Pharmacological inhibition of mitochondrial fission mitigates experimental thoracic aortic aneurysm

Thoracic aortic aneurysm (TAA) is increasingly recognized as a vascular degenerative disease and is typically diagnosed incidentally due to its asymptomatic nature. TAA is clinically associated with the dilation of the aorta and excessive vascular remodeling, which can lead to aortic rupture if left untreated. Angiotensin II (Ang II), an active peptide in the renin-angiotensin system, has been widely implicated in the development of TAA. The current study investigated the role of mitochondrial dynamics in the onset and progression of TAA.

Male ApoEKO mice (8-10 weeks old) were infused with Ang II (1.44 mg/kg/day) and treated with mitochondrial division inhibitor 1 (mdivi-1) at a dose of 0.12 mg/kg/day.
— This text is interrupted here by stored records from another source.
(* ===== verification/Syscalls.v ===== *)
(** * userprog/exception.cc without NETWORK: locks, conditions and queues of
      user programs

    The kernel keeps two tables, of the locks and of the conditions that user
    programs created, with a bitmap of the entries in use and the address space
    an entry belongs to. A system call checks its indices and then calls the
    kernel's [Lock] and [Condition] of [Threads]; the tables are globals next to
    the globals of [Threads]. A call that gave up the processor has a rest to do
    when it gets it back: [tail]. Interrupts are off from the first to the last
    statement of all calls but the two that create objects, so these are the
    only ones a time slice can interrupt: after [Acquire] and after [Release] of
    the lock of the table, where interrupts come on ([sliced]).

    Address spaces are numbers ([None] is a null pointer), the locks
    [lockTableLock] and [conditionTableLock] of system.cc are parameters, as is
    the memory that [new] leaves uninitialised. *)
From S2P Require Import Prelude BitMap Threads.

Definition MAX_LOCKS_CONDITIONS : Z := 500.

Record LockEntry := mkLockEntry { le_lock : option lid; lockSpace : option Z; le_isToBeDeleted : bool; acquireCount : Z }.
Record ConditionEntry := mkConditionEntry { ce_condition : option cid; conditionSpace : option Z; ce_isToBeDeleted : bool }.

(** What a system call still does when the kernel routine it called returns
    after another thread ran. *)
Inductive tail :=
  | TCreateLock
  | TFillLock (nextFreeIndex : Z)
  | TCreateCondition
  | TFillCondition (nextFreeIndex : Z)
  | TAcquire (oldLevel : IntStatus)
  | TWait (conditionIndex : Z) (oldLevel : IntStatus).

Section Syscalls.
  Context {B : Type} `{BA : BitAllocator B}.
  Context (lockTableLock conditionTableLock : lid).
  (** Fresh bitmap words, lock owners, condition locks, table entries. *)
  Context (gwords : nat -> Z) (gowner : option tid) (gwait : option lid) (glock : LockEntry) (gcond : ConditionEntry).

(** [spaces]: the [space] of each thread. [nextLock] and [nextCondition] are the
    numbers the next [new] returns. *)
Record Kern := mkKern {
  sys : Sys;
  spaces : gmap tid Z;
  lockTable : list LockEntry;
  lockMap : option B;
  lockArraySize : Z;
  conditionTable : list ConditionEntry;
  conditionMap : option B;
  conditionArraySize : Z;
  tails : gmap tid tail;
  nextLock : lid;
  nextCondition : cid
}.

Abbreviation KK := (ST Kern).

Definition set_sys (x : Sys) (k : Kern) : Kern :=
  mkKern x (spaces k) (lockTable k) (lockMap k) (lockArraySize k) (conditionTable k) (conditionMap k)
    (conditionArraySize k) (tails k) (nextLock k) (nextCondition k).
Definition set_lock_table (t : list LockEntry) (m : option B) (n : Z) (k : Kern) : Kern :=
  mkKern (sys k) (spaces k) t m n (conditionTable k) (conditionMap k)
    (conditionArraySize k) (tails k) (nextLock k) (nextCondition k).
Definition set_condition_table (t : list ConditionEntry) (m : option B) (n : Z) (k : Kern) : Kern :=
  mkKern (sys k) (spaces k) (lockTable k) (lockMap k) (lockArraySize k) t m n (tails k) (nextLock k) (nextCondition k).
Definition set_tails (t : gmap tid tail) (k : Kern) : Kern :=
  mkKern (sys k) (spaces k) (lockTable k) (lockMap k) (lockArraySize k) (conditionTable k) (conditionMap k)
    (conditionArraySize k) t (nextLock k) (nextCondition k).
Definition set_next (l : lid) (c : cid) (k : Kern) : Kern :=
  mkKern (sys k) (spaces k) (lockTable k) (lockMap k) (lockArraySize k) (conditionTable k) (conditionMap k)
    (conditionArraySize k) (tails k) l c.

(** A routine of [Threads]. *)
Definition on_sys {A} (c : ST Sys A) : KK A := fun k =>
  let* '(x, a) := c (sys k) in Ok (set_sys x k, a).

Definition current : KK tid := gets (fun k => currentThread (sys k)).
(** [currentThread->space] *)
Definition current_space : KK (option Z) := gets (fun k => spaces k !! currentThread (sys k)).

Definition put_tail (t : tid) (tl : tail) : KK unit := modify (fun k => set_tails (<[t := tl]> (tails k)) k).

(** ** Entries of the tables *)

Definition lock_entry (i : Z) : KK LockEntry := fun k => let* e := arr_get (lockTable k) i in Ok (k, e).
Definition set_lock_entry (i : Z) (e : LockEntry) : KK unit := fun k =>
  let* t := arr_set (lockTable k) i e in Ok (set_lock_table t (lockMap k) (lockArraySize k) k, tt).
Definition condition_entry (i : Z) : KK ConditionEntry := fun k => let* e := arr_get (conditionTable k) i in Ok (k, e).
Definition set_condition_entry (i : Z) (e : ConditionEntry) : KK unit := fun k =>
  let* t := arr_set (conditionTable k) i e in Ok (set_condition_table t (conditionMap k) (conditionArraySize k) k, tt).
After 4 weeks of Ang II infusion, the ApoEKO mice developed TAA. Excessive mitochondrial fission was observed in thoracic vascular smooth muscle cells (vSMCs) using transmission electron microscopy (TEM) and confocal microscopy in response to angiotensin II (Ang II) treatment, which was reduced by mdivi-1. Echocardiographic and histological analyses of the Ang II-infused thoracic aorta revealed increased aortic dilation, vascular remodeling, and perivascular fibrosis. Pathological changes associated with Ang II-induced TAA were mitigated by mdivi-1. Co-treatment of isolated adult murine thoracic aortic vSMCs with mdivi-1 resulted in decreased mitochondrial fission, hyperproliferation, and phenotypic switching, accompanied by improved mitochondrial metabolism. Treatment with mdivi-1 inhibited Ang II-induced NF-κB signaling in vSMCs by blocking the nuclear translocation of p65 and cell cycle markers, thereby limiting inflammation and hyperproliferation.

In conclusion, the inhibition of mitochondrial fission reduced pathological changes by mitigating vascular remodeling, vSMC hyperproliferation, and vSMC phenotypic switching associated with Ang II-induced TAA. The clinical utility of inhibiting mitochondrial fission warrants further investigation, which may lead to a novel therapeutic strategy for preventing TAA development.